For example, there may be other variables beyond x that
influence y, but we may have inadvertently or
systematically left them out. Assigning an analytical
form to the error term e is a critical element of a
statistical procedure, one that will be at the center of
our discussion in this section. To explicitly quantify
this intrinsic uncertainty, we write y = f(x) + e where e
is an error term, i.e., a random term, that embodies what
is not known. It is critically important to note
that pavement performance y is a random
variable because e is a random
variable. In effect, we have defined a model of
the pavement deterioration process that contains a
systematic structural element f(x) and a random element e
such that the combination of the two comprises a
probabilistic model of pavement deterioration. This
structure recognizes the reality that no amount of
pavement monitoring no matter how intensive can eliminate
uncertainty. Monitoring can reduce but never eliminate
uncertainty. We shall return to this theme repeatedly,
the theme that the output of our model of the pavement
deterioration process inferred from the long term
pavement monitoring program is a probability
distribution over pavement performance whose
arguments are a list of independent variables (designated
x). The message that no amount of pavement
monitoring no matter how intense or comprehensive can
ever eliminate uncertainty is not a message that
long term pavement performance monitoring is futile. On
the contrary, long term pavement performance monitoring
can pay tremendous benefits if we recognize that its
primary function is to systematically reduce but never
eliminate uncertainty and that the primary objective of
the users is to make better decisions as uncertainty is
reduced. Operationally, we characterize the
pavement deterioration function f(.) as a mathematical
function that has as its argument not only the
independent variable x but also number of numerical
parameters designated collectively b.
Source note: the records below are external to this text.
(** Four rows of the interaction file; the second one has the rating 0. *)
Definition raw_interactions : list Interaction :=
  [ {| user_id := 1; recipe_id := 10; rating := 5 |};
    {| user_id := 1; recipe_id := 20; rating := 0 |};
    {| user_id := 2; recipe_id := 20; rating := 4 |};
    {| user_id := 3; recipe_id := 30; rating := 5 |} ].

(** A user with ten rows and a user with one row. *)
Definition ten_and_one : list Interaction :=
  ((fun r => {| user_id := 7; recipe_id := Z.of_nat r; rating := 4 |}) <$> seq 0 10)
  ++ [ {| user_id := 8; recipe_id := 3; rating := 5 |} ].

End RawSample.

(** * Part II. Properties *)

(** ** Python and numpy helpers *)

Section Helpers.

Local Open Scope Q_scope.

Lemma bind_Ok {A B} (a : A) (k : A -> result B) : (Ok a ≫= k) = k a.
Proof. reflexivity. Qed.

Lemma bind_Raise {A B} (e : exn) (k : A -> result B) : (Raise e ≫= k) = Raise e.
Proof. reflexivity. Qed.

Lemma bind_Ok_inv {A B} (r : result A) (k : A -> result B) (b : B) :
  (r ≫= k) = Ok b -> exists a, r = Ok a /\ k a = Ok b.
Proof. destruct r as [a|e]; [eauto | discriminate]. Qed.

Lemma dot_inner (u v : list Q) :
  length u = length v -> Np.dot u v = Ok (Np.inner u v).
Proof.
  revert v; induction u as [|x u IH]; intros [|y v] Hlen; try discriminate.
  - reflexivity.
  - injection Hlen as Hlen. cbn [Np.dot]. rewrite (IH v Hlen). reflexivity.
Qed.

Lemma clip_bounds (x lo hi : Q) : lo <= hi -> lo <= Np.clip x lo hi <= hi.
Proof.
  intros Hle. unfold Np.clip. split.
  - apply Q.min_glb; [apply Q.le_max_r | exact Hle].
  - apply Q.le_min_r.
Qed.

Lemma getitem_Some `{Countable K} {V} (d : gmap K V) (k : K) (v : V) :
  d !! k = Some v -> getitem d k = Ok v.
Proof. unfold getitem. intros ->. reflexivity. Qed.

Lemma index_Some {A} (a : list A) (i : nat) (x : A) :
  a !! i = Some x -> index a i = Ok x.
Proof. unfold index. intros ->. reflexivity. Qed.

Lemma index_None {A} (a : list A) (i : nat) :
  a !! i = None -> index a i = Raise IndexError.
Proof. unfold index. intros ->. reflexivity. Qed.

End Helpers.

(** ** Collaborative model: single predictions *)

Section Predict.

Local Open Scope Q_scope.

(** C3. For a user and an item that the codec knows, whose indices address
    rows of the factor arrays (rows of one length, as [fit] produces them),
    [predict] returns the global mean plus the product of the two rows,
    clipped to the rating scale; the value lies between 1 and 5. *)
Theorem predict_known_pair (self : CollaborativeFilteringModel)
    (user item : Z) (user_idx item_idx : nat) (user_vec item_vec : list Q) :
  user_id_to_idx self !! user = Some user_idx ->
  item_id_to_idx self !! item = Some item_idx ->
  user_factors self !! user_idx = Some user_vec ->
  item_factors self !! item_idx = Some item_vec ->
  length user_vec = length item_vec ->
  CF.predict self user item
    = Ok (Np.clip (global_mean self + Np.inner user_vec item_vec) 1 5)
  /\ 1 <= Np.clip (global_mean self + Np.inner user_vec item_vec) 1 5 <= 5.
Proof.
  intros Hu Hi Hurow Hirow Hlen. split.
  - unfold CF.predict.
    rewrite (getitem_Some _ _ _ Hu), bind_Ok.
    rewrite (getitem_Some _ _ _ Hi), bind_Ok.
    rewrite (index_Some _ _ _ Hurow), bind_Ok.
    rewrite (index_Some _ _ _ Hirow), bind_Ok.
    rewrite (dot_inner _ _ Hlen), bind_Ok.
    reflexivity.
  - apply clip_bounds. discriminate.
Qed.

Lemma predict_known_pair_witness :
  user_id_to_idx Sample.cf !! 1%Z = Some 0%nat
  /\ item_id_to_idx Sample.cf !! 20%Z = Some 1%nat
  /\ user_factors Sample.cf !! 0%nat = Some [3]
  /\ item_factors Sample.cf !! 1%nat = Some [-3]
  /\ length [3] = length [-3]
  /\ CF.predict Sample.cf 1 20 = Ok (Np.clip (3 + Np.inner [3] [-3]) 1 5)
  /\ 1 <= Np.clip (3 + Np.inner [3] [-3]) 1 5 <= 5.
Proof.
  do 5 (split; [reflexivity|]).
  apply (predict_known_pair Sample.cf 1 20 0 1 [3] [-3]); reflexivity.
Defined.

(** C7, as stated, fails: item 40 is known to the codec of [Sample.cf], its
    index 3 is outside the item factor array, and [predict] answers with the
    global mean instead of raising. *)
Lemma predict_stale_index_not_rejected :
  user_id_to_idx Sample.cf !! 1%Z = Some 0%nat
  /\ item_id_to_idx Sample.cf !! 40%Z = Some 3%nat
  /\ item_factors Sample.cf !! 3%nat = None
  /\ CF.predict Sample.cf 1 40 = Ok (global_mean Sample.cf)
  /\ ~ (exists e, CF.predict Sample.cf 1 40 = Raise e).
Proof.
  repeat split; try reflexivity.
  intros [e He]. vm_compute in He. discriminate He.
Qed.

(** C7, amended. When both ids are known to the codec and one of the two
    decoded indices is outside its factor array, the [IndexError] is caught
    and [predict] returns the global mean. *)
Theorem predict_stale_index_fallback (self : CollaborativeFilteringModel)
    (user item : Z) (user_idx item_idx : nat) :
  user_id_to_idx self !! user = Some user_idx ->
  item_id_to_idx self !! item = Some item_idx ->
  user_factors self !! user_idx = None \/ item_factors self !! item_idx = None ->
  CF.predict self user item = Ok (global_mean self).
Proof.
  intros Hu Hi Hout. unfold CF.predict.
  rewrite (getitem_Some _ _ _ Hu), bind_Ok.
  rewrite (getitem_Some _ _ _ Hi), bind_Ok.
  destruct (user_factors self !! user_idx) as [user_vec|] eqn:Hurow.
  - destruct Hout as [Hout|Hout]; [discriminate|].
    rewrite (index_Some _ _ _ Hurow), bind_Ok.
    rewrite (index_None _ _ Hout). reflexivity.
  - rewrite (index_None _ _ Hurow). reflexivity.
Qed.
We will write the
pavement deterioration relationship y = f(x,b) + e to
emphasize the distinction between independent variables x
and parameters b. The operational aim of the pavement monitoring program is to · make a series of observations
(x1,y1),(x2,y2), ...,(xn,yn) of the independent variables
and the corresponding dependent variables. This series of
observations will be assembled over time from a number of
monitoring sites. · hypothesize a specific mathematical
function f(x,b) that characterizes pavement depreciation. · use the foregoing series of
observations to draw quantitative conclusions about the
function f(.),
· assess the appropriateness of the
postulated function f(.) and the estimated parameters b
as a representation of pavement deterioration. · deliver the postulated function f(.)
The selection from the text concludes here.